[Data entries]
▬▬▬

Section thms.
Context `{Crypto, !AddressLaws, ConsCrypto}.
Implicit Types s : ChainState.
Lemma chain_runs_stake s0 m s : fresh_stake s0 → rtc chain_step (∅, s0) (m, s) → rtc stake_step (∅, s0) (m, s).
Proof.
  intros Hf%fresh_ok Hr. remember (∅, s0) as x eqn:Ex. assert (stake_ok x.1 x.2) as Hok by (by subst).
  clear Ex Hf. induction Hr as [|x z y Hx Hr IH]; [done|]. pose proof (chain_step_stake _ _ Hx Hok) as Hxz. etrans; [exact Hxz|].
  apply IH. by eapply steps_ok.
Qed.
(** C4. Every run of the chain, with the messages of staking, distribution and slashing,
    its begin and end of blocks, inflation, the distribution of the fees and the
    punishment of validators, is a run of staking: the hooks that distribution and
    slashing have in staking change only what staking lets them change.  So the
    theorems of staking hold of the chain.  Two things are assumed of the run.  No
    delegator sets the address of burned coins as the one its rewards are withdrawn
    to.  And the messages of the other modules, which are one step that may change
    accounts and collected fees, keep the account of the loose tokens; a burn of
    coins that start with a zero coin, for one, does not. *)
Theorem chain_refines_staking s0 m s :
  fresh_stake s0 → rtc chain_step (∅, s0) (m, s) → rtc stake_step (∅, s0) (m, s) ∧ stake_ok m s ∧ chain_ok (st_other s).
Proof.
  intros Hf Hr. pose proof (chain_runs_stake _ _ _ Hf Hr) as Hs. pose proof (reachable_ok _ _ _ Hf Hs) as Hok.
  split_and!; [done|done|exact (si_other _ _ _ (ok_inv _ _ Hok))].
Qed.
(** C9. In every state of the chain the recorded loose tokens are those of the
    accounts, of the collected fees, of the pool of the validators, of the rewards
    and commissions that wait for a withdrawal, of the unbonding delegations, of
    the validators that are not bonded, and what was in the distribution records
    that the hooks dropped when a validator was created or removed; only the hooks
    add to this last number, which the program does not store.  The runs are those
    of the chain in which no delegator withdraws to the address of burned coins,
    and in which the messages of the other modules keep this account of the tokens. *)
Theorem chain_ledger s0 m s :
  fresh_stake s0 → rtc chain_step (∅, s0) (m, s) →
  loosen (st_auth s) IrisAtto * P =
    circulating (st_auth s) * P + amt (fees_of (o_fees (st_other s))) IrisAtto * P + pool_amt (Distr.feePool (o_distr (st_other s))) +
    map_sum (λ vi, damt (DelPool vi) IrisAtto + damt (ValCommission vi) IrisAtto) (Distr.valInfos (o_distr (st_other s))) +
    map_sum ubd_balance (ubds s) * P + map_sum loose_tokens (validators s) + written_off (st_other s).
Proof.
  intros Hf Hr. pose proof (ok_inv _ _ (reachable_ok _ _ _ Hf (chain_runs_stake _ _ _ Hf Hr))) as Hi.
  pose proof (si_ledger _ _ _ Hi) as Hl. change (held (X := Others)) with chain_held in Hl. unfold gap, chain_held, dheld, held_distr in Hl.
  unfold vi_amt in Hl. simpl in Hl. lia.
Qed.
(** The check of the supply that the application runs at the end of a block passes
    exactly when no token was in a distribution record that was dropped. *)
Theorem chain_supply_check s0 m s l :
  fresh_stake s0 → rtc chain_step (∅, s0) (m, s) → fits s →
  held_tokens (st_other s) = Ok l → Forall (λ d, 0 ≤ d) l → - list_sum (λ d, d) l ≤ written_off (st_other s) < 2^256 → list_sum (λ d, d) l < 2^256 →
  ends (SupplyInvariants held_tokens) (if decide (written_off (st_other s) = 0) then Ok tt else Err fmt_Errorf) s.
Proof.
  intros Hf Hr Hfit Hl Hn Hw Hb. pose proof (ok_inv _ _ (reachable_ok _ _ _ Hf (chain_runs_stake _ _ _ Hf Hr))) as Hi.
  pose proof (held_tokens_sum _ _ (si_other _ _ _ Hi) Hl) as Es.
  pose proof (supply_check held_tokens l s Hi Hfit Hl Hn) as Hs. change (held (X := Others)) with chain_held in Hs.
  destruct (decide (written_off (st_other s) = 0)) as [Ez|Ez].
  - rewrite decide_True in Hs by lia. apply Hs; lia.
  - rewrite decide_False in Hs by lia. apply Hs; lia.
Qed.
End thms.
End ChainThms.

▬▬▬

## Exercise details
Output all of the data without altering a single line.

## Exercise answer
Section thms.
Context `{Crypto, !AddressLaws, ConsCrypto}.
Implicit Types s : ChainState.
Lemma chain_runs_stake s0 m s : fresh_stake s0 → rtc chain_step (∅, s0) (m, s) → rtc stake_step (∅, s0) (m, s).
Proof.
  intros Hf%fresh_ok Hr. remember (∅, s0) as x eqn:Ex. assert (stake_ok x.1 x.2) as Hok by (by subst).
  clear Ex Hf. induction Hr as [|x z y Hx Hr IH]; [done|]. pose proof (chain_step_stake _ _ Hx Hok) as Hxz. etrans; [exact Hxz|].
  apply IH. by eapply steps_ok.
Qed.
(** C4. Every run of the chain, with the messages of staking, distribution and slashing,
    its begin and end of blocks, inflation, the distribution of the fees and the
    punishment of validators, is a run of staking: the hooks that distribution and
    slashing have in staking change only what staking lets them change.  So the
    theorems of staking hold of the chain.  Two things are assumed of the run.  No
    delegator sets the address of burned coins as the one its rewards are withdrawn
    to.  And the messages of the other modules, which are one step that may change
    accounts and collected fees, keep the account of the loose tokens; a burn of
    coins that start with a zero coin, for one, does not. *)
Theorem chain_refines_staking s0 m s :
  fresh_stake s0 → rtc chain_step (∅, s0) (m, s) → rtc stake_step (∅, s0) (m, s) ∧ stake_ok m s ∧ chain_ok (st_other s).
Proof.
  intros Hf Hr. pose proof (chain_runs_stake _ _ _ Hf Hr) as Hs. pose proof (reachable_ok _ _ _ Hf Hs) as Hok.
  split_and!; [done|done|exact (si_other _ _ _ (ok_inv _ _ Hok))].
Qed.
(** C9. In every state of the chain the recorded loose tokens are those of the
    accounts, of the collected fees, of the pool of the validators, of the rewards
    and commissions that wait for a withdrawal, of the unbonding delegations, of
    the validators that are not bonded, and what was in the distribution records
    that the hooks dropped when a validator was created or removed; only the hooks
    add to this last number, which the program does not store.  The runs are those
    of the chain in which no delegator withdraws to the address of burned coins,
    and in which the messages of the other modules keep this account of the tokens. *)
Theorem chain_ledger s0 m s :
  fresh_stake s0 → rtc chain_step (∅, s0) (m, s) →
  loosen (st_auth s) IrisAtto * P =
    circulating (st_auth s) * P + amt (fees_of (o_fees (st_other s))) IrisAtto * P + pool_amt (Distr.feePool (o_distr (st_other s))) +
    map_sum (λ vi, damt (DelPool vi) IrisAtto + damt (ValCommission vi) IrisAtto) (Distr.valInfos (o_distr (st_other s))) +
    map_sum ubd_balance (ubds s) * P + map_sum loose_tokens (validators s) + written_off (st_other s).
Proof.
  intros Hf Hr. pose proof (ok_inv _ _ (reachable_ok _ _ _ Hf (chain_runs_stake _ _ _ Hf Hr))) as Hi.
  pose proof (si_ledger _ _ _ Hi) as Hl. change (held (X := Others)) with chain_held in Hl. unfold gap, chain_held, dheld, held_distr in Hl.
  unfold vi_amt in Hl. simpl in Hl. lia.
Qed.
(** The check of the supply that the application runs at the end of a block passes
    exactly when no token was in a distribution record that was dropped. *)
Theorem chain_supply_check s0 m s l :
  fresh_stake s0 → rtc chain_step (∅, s0) (m, s) → fits s →
  held_tokens (st_other s) = Ok l → Forall (λ d, 0 ≤ d) l → - list_sum (λ d, d) l ≤ written_off (st_other s) < 2^256 → list_sum (λ d, d) l < 2^256 →
  ends (SupplyInvariants held_tokens) (if decide (written_off (st_other s) = 0) then Ok tt else Err fmt_Errorf) s.
Proof.
  intros Hf Hr Hfit Hl Hn Hw Hb. pose proof (ok_inv _ _ (reachable_ok _ _ _ Hf (chain_runs_stake _ _ _ Hf Hr))) as Hi.
  pose proof (held_tokens_sum _ _ (si_other _ _ _ Hi) Hl) as Es.
  pose proof (supply_check held_tokens l s Hi Hfit Hl Hn) as Hs. change (held (X := Others)) with chain_held in Hs.
  destruct (decide (written_off (st_other s) = 0)) as [Ez|Ez].
  - rewrite decide_True in Hs by lia. apply Hs; lia.
  - rewrite decide_False in Hs by lia. apply Hs; lia.
Qed.
End thms.
End ChainThms.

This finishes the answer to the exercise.